(Data extracted from a collection)
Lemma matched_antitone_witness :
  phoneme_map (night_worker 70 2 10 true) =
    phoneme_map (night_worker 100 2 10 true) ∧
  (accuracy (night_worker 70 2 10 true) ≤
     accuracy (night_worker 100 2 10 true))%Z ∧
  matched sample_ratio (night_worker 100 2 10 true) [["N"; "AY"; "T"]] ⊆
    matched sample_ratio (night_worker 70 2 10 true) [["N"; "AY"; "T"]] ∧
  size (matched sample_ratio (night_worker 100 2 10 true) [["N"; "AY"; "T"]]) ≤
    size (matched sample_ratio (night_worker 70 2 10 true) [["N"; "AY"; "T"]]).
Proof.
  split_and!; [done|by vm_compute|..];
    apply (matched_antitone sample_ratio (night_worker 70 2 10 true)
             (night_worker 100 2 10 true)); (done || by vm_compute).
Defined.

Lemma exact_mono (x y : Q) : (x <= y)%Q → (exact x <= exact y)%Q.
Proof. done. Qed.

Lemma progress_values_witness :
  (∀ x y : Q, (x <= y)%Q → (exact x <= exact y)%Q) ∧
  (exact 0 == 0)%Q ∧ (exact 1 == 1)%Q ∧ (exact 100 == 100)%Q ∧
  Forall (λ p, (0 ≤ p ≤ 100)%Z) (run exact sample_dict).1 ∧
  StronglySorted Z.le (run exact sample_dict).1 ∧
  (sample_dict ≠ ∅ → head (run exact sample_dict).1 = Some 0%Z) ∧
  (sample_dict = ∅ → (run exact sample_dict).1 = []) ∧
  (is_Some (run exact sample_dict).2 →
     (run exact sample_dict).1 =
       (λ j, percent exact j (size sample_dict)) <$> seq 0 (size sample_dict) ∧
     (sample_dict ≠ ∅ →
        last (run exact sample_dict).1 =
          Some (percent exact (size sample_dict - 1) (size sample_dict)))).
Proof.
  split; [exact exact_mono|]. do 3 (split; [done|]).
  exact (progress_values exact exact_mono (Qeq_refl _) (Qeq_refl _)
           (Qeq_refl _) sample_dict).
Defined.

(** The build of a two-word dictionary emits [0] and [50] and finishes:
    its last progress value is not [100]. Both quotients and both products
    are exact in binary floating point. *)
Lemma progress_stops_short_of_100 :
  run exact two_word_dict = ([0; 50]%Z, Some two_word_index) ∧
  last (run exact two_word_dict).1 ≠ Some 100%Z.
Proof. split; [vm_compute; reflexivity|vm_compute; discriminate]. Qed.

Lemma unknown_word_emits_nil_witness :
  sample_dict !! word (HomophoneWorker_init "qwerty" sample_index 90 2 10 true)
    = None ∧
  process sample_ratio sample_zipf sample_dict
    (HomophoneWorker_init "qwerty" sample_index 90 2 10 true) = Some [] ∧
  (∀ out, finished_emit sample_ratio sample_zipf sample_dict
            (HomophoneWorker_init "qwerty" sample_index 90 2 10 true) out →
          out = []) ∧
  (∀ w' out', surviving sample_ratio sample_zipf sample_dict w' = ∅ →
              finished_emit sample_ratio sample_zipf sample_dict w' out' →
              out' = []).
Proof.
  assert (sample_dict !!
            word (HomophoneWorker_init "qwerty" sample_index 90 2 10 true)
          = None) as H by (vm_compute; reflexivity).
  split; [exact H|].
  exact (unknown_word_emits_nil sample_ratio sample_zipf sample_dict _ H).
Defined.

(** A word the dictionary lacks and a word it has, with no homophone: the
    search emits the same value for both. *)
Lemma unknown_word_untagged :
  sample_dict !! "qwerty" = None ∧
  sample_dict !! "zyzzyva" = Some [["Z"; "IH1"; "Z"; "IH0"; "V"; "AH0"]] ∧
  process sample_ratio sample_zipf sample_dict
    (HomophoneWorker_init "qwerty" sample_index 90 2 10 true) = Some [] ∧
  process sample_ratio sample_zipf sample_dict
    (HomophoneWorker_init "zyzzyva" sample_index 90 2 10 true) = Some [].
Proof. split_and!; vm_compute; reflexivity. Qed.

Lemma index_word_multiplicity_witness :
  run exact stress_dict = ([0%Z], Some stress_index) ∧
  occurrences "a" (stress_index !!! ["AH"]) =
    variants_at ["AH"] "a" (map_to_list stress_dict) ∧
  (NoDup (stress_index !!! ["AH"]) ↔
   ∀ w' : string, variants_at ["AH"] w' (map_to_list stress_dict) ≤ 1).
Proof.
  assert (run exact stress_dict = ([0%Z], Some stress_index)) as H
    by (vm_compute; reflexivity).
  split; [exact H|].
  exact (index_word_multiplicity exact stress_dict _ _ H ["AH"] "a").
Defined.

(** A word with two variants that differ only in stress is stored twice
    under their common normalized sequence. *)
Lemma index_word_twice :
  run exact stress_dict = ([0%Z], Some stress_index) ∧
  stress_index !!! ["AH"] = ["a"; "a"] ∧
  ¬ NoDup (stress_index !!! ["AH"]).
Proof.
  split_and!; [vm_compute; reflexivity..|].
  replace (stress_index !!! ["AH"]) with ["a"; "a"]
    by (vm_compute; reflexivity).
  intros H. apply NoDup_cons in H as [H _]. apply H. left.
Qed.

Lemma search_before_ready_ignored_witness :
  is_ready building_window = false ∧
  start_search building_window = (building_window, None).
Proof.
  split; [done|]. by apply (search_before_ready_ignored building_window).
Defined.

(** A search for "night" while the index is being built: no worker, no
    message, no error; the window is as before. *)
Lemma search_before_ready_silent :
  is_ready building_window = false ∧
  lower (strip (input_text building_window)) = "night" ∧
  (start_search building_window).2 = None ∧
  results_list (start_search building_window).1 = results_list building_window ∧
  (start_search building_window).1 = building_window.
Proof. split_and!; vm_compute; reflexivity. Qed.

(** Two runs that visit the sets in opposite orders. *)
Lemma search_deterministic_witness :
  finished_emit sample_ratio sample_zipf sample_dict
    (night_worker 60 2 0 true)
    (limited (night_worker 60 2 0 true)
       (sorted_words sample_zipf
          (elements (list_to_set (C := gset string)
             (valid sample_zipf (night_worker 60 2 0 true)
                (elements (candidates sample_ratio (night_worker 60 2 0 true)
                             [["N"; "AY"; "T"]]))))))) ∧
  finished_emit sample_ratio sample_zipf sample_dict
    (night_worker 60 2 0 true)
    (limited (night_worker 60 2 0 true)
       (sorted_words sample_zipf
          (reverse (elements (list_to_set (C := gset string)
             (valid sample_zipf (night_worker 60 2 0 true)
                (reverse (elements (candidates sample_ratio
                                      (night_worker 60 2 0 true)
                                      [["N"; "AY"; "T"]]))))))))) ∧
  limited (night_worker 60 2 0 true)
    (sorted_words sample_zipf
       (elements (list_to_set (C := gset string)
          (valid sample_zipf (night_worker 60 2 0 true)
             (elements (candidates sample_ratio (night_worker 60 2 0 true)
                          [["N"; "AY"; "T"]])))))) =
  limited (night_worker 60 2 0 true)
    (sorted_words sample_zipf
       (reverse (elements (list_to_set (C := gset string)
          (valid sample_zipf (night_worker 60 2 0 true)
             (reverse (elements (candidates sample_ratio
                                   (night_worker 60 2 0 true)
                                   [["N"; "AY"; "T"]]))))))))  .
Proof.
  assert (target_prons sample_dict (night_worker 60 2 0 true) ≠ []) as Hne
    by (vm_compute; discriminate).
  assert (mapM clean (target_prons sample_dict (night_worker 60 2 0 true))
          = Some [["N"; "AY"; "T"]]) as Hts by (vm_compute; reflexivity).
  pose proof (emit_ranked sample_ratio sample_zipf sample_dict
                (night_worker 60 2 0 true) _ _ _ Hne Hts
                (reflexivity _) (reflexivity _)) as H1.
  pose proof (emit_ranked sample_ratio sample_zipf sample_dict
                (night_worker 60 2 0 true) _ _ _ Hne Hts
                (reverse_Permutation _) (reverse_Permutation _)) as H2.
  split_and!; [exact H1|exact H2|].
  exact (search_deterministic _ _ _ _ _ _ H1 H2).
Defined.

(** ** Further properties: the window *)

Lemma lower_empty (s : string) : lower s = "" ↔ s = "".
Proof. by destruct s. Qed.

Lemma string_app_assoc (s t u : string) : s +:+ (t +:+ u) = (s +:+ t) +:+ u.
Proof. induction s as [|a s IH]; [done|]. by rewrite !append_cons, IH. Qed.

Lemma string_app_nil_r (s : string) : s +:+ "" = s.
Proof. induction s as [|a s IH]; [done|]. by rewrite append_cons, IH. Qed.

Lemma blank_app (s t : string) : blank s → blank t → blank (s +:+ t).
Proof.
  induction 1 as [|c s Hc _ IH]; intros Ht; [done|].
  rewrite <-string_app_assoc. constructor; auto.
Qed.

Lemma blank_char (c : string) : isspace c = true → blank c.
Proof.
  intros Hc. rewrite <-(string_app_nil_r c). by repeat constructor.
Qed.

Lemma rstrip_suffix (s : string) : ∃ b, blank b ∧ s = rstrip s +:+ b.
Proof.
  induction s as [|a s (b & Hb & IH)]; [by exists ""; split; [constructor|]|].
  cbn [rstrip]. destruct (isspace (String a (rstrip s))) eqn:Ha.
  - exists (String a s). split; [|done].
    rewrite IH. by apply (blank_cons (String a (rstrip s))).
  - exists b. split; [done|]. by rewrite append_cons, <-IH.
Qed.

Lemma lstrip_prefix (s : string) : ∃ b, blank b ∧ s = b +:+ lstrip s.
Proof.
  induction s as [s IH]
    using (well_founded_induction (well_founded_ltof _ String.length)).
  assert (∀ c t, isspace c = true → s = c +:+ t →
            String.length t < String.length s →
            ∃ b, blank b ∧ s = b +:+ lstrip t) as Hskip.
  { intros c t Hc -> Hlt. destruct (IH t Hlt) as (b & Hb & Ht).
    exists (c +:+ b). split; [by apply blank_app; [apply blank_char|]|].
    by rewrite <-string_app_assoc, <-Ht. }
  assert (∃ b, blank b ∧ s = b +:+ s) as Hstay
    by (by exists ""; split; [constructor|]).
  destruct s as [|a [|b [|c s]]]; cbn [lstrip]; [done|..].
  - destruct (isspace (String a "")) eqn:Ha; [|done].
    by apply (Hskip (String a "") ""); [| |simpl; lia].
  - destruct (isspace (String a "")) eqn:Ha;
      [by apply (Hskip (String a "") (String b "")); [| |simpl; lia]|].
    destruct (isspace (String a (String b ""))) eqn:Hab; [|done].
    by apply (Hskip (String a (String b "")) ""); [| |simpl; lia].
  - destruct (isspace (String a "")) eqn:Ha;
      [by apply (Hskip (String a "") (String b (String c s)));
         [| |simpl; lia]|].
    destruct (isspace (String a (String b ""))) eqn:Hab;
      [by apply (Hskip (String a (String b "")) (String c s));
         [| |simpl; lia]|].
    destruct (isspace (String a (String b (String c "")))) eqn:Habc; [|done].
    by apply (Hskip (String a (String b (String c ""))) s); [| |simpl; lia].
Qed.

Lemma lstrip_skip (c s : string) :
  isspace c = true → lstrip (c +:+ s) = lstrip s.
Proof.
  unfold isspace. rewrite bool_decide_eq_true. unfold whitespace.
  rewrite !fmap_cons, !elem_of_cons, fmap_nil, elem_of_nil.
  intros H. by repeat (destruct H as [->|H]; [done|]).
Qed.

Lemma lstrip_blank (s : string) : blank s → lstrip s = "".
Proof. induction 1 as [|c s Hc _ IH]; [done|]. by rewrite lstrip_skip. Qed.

■ Exercise prompt ■
Give an exact copy of the lines above, from the top of the records to the line that contains "(** The build", taking in both ends.

■ Solution to this exercise ■
Lemma matched_antitone_witness :
  phoneme_map (night_worker 70 2 10 true) =
    phoneme_map (night_worker 100 2 10 true) ∧
  (accuracy (night_worker 70 2 10 true) ≤
     accuracy (night_worker 100 2 10 true))%Z ∧
  matched sample_ratio (night_worker 100 2 10 true) [["N"; "AY"; "T"]] ⊆
    matched sample_ratio (night_worker 70 2 10 true) [["N"; "AY"; "T"]] ∧
  size (matched sample_ratio (night_worker 100 2 10 true) [["N"; "AY"; "T"]]) ≤
    size (matched sample_ratio (night_worker 70 2 10 true) [["N"; "AY"; "T"]]).
Proof.
  split_and!; [done|by vm_compute|..];
    apply (matched_antitone sample_ratio (night_worker 70 2 10 true)
             (night_worker 100 2 10 true)); (done || by vm_compute).
Defined.

Lemma exact_mono (x y : Q) : (x <= y)%Q → (exact x <= exact y)%Q.
Proof. done. Qed.

Lemma progress_values_witness :
  (∀ x y : Q, (x <= y)%Q → (exact x <= exact y)%Q) ∧
  (exact 0 == 0)%Q ∧ (exact 1 == 1)%Q ∧ (exact 100 == 100)%Q ∧
  Forall (λ p, (0 ≤ p ≤ 100)%Z) (run exact sample_dict).1 ∧
  StronglySorted Z.le (run exact sample_dict).1 ∧
  (sample_dict ≠ ∅ → head (run exact sample_dict).1 = Some 0%Z) ∧
  (sample_dict = ∅ → (run exact sample_dict).1 = []) ∧
  (is_Some (run exact sample_dict).2 →
     (run exact sample_dict).1 =
       (λ j, percent exact j (size sample_dict)) <$> seq 0 (size sample_dict) ∧
     (sample_dict ≠ ∅ →
        last (run exact sample_dict).1 =
          Some (percent exact (size sample_dict - 1) (size sample_dict)))).
Proof.
  split; [exact exact_mono|]. do 3 (split; [done|]).
  exact (progress_values exact exact_mono (Qeq_refl _) (Qeq_refl _)
           (Qeq_refl _) sample_dict).
Defined.

(** The build of a two-word dictionary emits [0] and [50] and finishes:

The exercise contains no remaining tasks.